One day in high school biology, Morgan Danowski’s teacher told the class about a profession she never heard of before.

Danowski always dreamed of going into medicine, perhaps following in her mother’s footsteps as a nurse. The calling felt natural, even hereditary.

But a career in genetic counseling – helping patients understand and process the meaning of their genetic test results – was entirely new for her. “I loved the idea of translating complex genetic information and giving patients tools to take charge of their health,” she said.

From that day on, her path was set.

Finding her home at VA

Danowski was a graduate student at Boston University, finishing her degree in genetic counseling, when she visited the VA Boston Healthcare System for the first time.

She watched as genetic counselors met with Veterans, sharing the difficult news that an illness like breast or prostate cancer did, in fact, run in their family.

Using statistics, diagrams and charts, genetic counselors explained how the Veteran’s genetic mutation might affect their health. They shared information on support groups and screenings to lower their risk. All the while, counselors listened with compassion as Veterans processed what this meant for themselves and potentially their children and grandchildren.

“I was struck most by how appreciative and grateful many of the patients were,” Danowski remembered.

Unlike other counseling sessions Danowski observed as a student, Veterans were overwhelmingly receptive to the knowledge shared with them. After all, they had come face-to-face with enemies in combat before.

All they needed were marching orders to take charge of their health. Genetic test results offered just the strategic blueprint they needed.

“After being with those Veterans, I knew this was the type of organization I hoped to be part of one day,” Danowski said.

VA’s Million Veteran Program

In 2019, Danowski graduated and joined Boston VA. There, she supports VA’s Million Veteran Program (MVP), now the world’s largest genomics research program.

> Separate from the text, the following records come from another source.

(** ** The loop *)

Lemma step_grows i b b' d d' : run max_key cat (step i b) d = (Ret b', d') -> entries_in d ⊆ entries_in d'.
Proof.
  intros Hr. unfold apply_entry in Hr. cbv zeta in Hr. case_bool_decide; [by injection Hr as <- <-|]. apply run_bind_inv in Hr as (o & d1 & Hf & Hr).
  assert (d1 = d) as -> by (eapply reads_run; [|exact Hf]; apply first_writes). destruct o as [e|].
  { by destruct (negb _); injection Hr as <- <-. }
  apply run_bind_inv in Hr as (why & d1 & Hw & Hr). assert (d1 = d) as -> by (eapply reads_run; [apply refusal_reads|exact Hw]).
  destruct why as [why|]; [by injection Hr as <- <-|]. apply store_effect in Hr as (id & p & Hn & Hrows & _). rewrite Hrows. by apply insert_subseteq.
Qed.
Lemma steps_grow l : forall b b' d d', run max_key cat (steps l b) d = (Ret b', d') -> entries_in d ⊆ entries_in d'.
Proof.
  induction l as [|i l IH]; intros b b' d d' Hr; cbn [apply_entries] in Hr; [by injection Hr as <- <-|].
  apply run_bind_inv in Hr as (b1 & d1 & H1 & Hr). etrans; [by eapply step_grows|by eapply IH].
Qed.
Lemma rows_ok_sub (rows rows' : gmap Bytes Row) : rows ⊆ rows' -> rows_ok te rows' -> rows_ok te rows.
Proof. intros Hs Hok k r Hk. apply Hok. by eapply lookup_weaken. Qed.

Lemma steps_effect l : forall b b' d d', rows_ok te (entries_in d') -> Forall (fun i => value_ok (Uuid (in_entry_uuid i))) l -> accounted d b ->
  run max_key cat (steps l b) d = (Ret b', d') ->
  added l d d' /\ accounted d' b' /\ same_but entry_tables d d'
  /\ map (fun o => (oc_entry_uuid o, oc_journal_sequence o)) (b_outcomes b')
     = map (fun o => (oc_entry_uuid o, oc_journal_sequence o)) (b_outcomes b) ++ map (fun i => (in_entry_uuid i, in_journal_sequence i)) l.
Proof.
  induction l as [|i l IH]; intros b b' d d' Hok Hl Hac Hr; cbn [apply_entries] in Hr.
  { injection Hr as <- <-. split_and!; [by apply added_none|done|done|by rewrite app_nil_r]. }
  apply Forall_cons in Hl as [Hi Hl]. apply run_bind_inv in Hr as (b1 & d1 & H1 & Hr).
  pose proof (rows_ok_sub _ _ (steps_grow _ _ _ _ _ Hr) Hok) as Hok1. pose proof (rows_ok_sub _ _ (step_grows _ _ _ _ _ H1) Hok1) as Hok0.
  destruct (step_effect i b b1 d d1 Hok0 Hi Hac H1) as (Ha1 & Hac1 & Hs1 & ok & why & Eo).
  destruct (IH b1 b' d1 d' Hok Hl Hac1 Hr) as (Ha2 & Hac2 & Hs2 & Em). split_and!; [|done|by eapply same_but_trans|].
  - eapply added_trans; [eapply added_weaken, Ha1|eapply added_weaken, Ha2]; set_solver.
  - rewrite Em, Eo, map_app, <- app_assoc. done.
Qed.
Lemma foreign_steps u l : forall b b' d d', rows_ok te (entries_in d') -> Forall (fun i => value_ok (Uuid (in_entry_uuid i))) l -> foreign d u ->
  run max_key cat (steps l b) d = (Ret b', d') ->
  foreign d' u /\ verdicts u (b_outcomes b') = verdicts u (b_outcomes b) ++ first_refused (bool_decide (u ∈ b_in_batch b)) (repeats u l).
Proof.
  induction l as [|i l IH]; intros b b' d d' Hok Hl Hf Hr; cbn [apply_entries] in Hr.
  { injection Hr as <- <-. split; [done|]. change (repeats u []) with 0%nat. by case_bool_decide; rewrite app_nil_r. }
  apply Forall_cons in Hl as [Hi Hl]. apply run_bind_inv in Hr as (b1 & d1 & H1 & Hr).
  pose proof (rows_ok_sub _ _ (steps_grow _ _ _ _ _ Hr) Hok) as Hok1. pose proof (rows_ok_sub _ _ (step_grows _ _ _ _ _ H1) Hok1) as Hok0.
  destruct (foreign_step i b b1 d d1 u Hok0 Hi Hf H1) as (Hf1 & Hin & ok & why & Eo & Hv). destruct (IH b1 b' d1 d' Hok Hl Hf1 Hr) as [Hf2 Ev].
  split; [done|]. rewrite Ev, Eo, verdicts_app, <- app_assoc. f_equal. unfold repeats. cbn [List.filter].
  unfold verdicts at 1. cbn [List.filter oc_entry_uuid]. destruct (decide (in_entry_uuid i = u)) as [Eu|Eu].
  - rewrite bool_decide_eq_true_2 by done. rewrite (bool_decide_eq_true_2 (u ∈ b_in_batch b1)) by (apply Hin; by right). cbn [map oc_accepted length].
    rewrite (Hv Eu). by destruct (bool_decide (u ∈ b_in_batch b)).
  - rewrite bool_decide_eq_false_2 by done. cbn [map app]. f_equal. apply bool_decide_ext. rewrite Hin. naive_solver.
Qed.
End ingest.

The program takes DNA from participating Veterans and information on their health, lifestyle and military experiences and exposures to better understand disease in Veteran populations.

With over 830,000 Veterans enrolled, MVP is one way VA research informs tomorrow’s medicine and the specialized care Veterans deserve.

Sharing genetic results with Veterans in MVP

Most Veterans in MVP do not receive their own genetic results since the program was not set up this way. But MVP is exploring how to make this possible in the future and are piloting some strategies in a handful of studies.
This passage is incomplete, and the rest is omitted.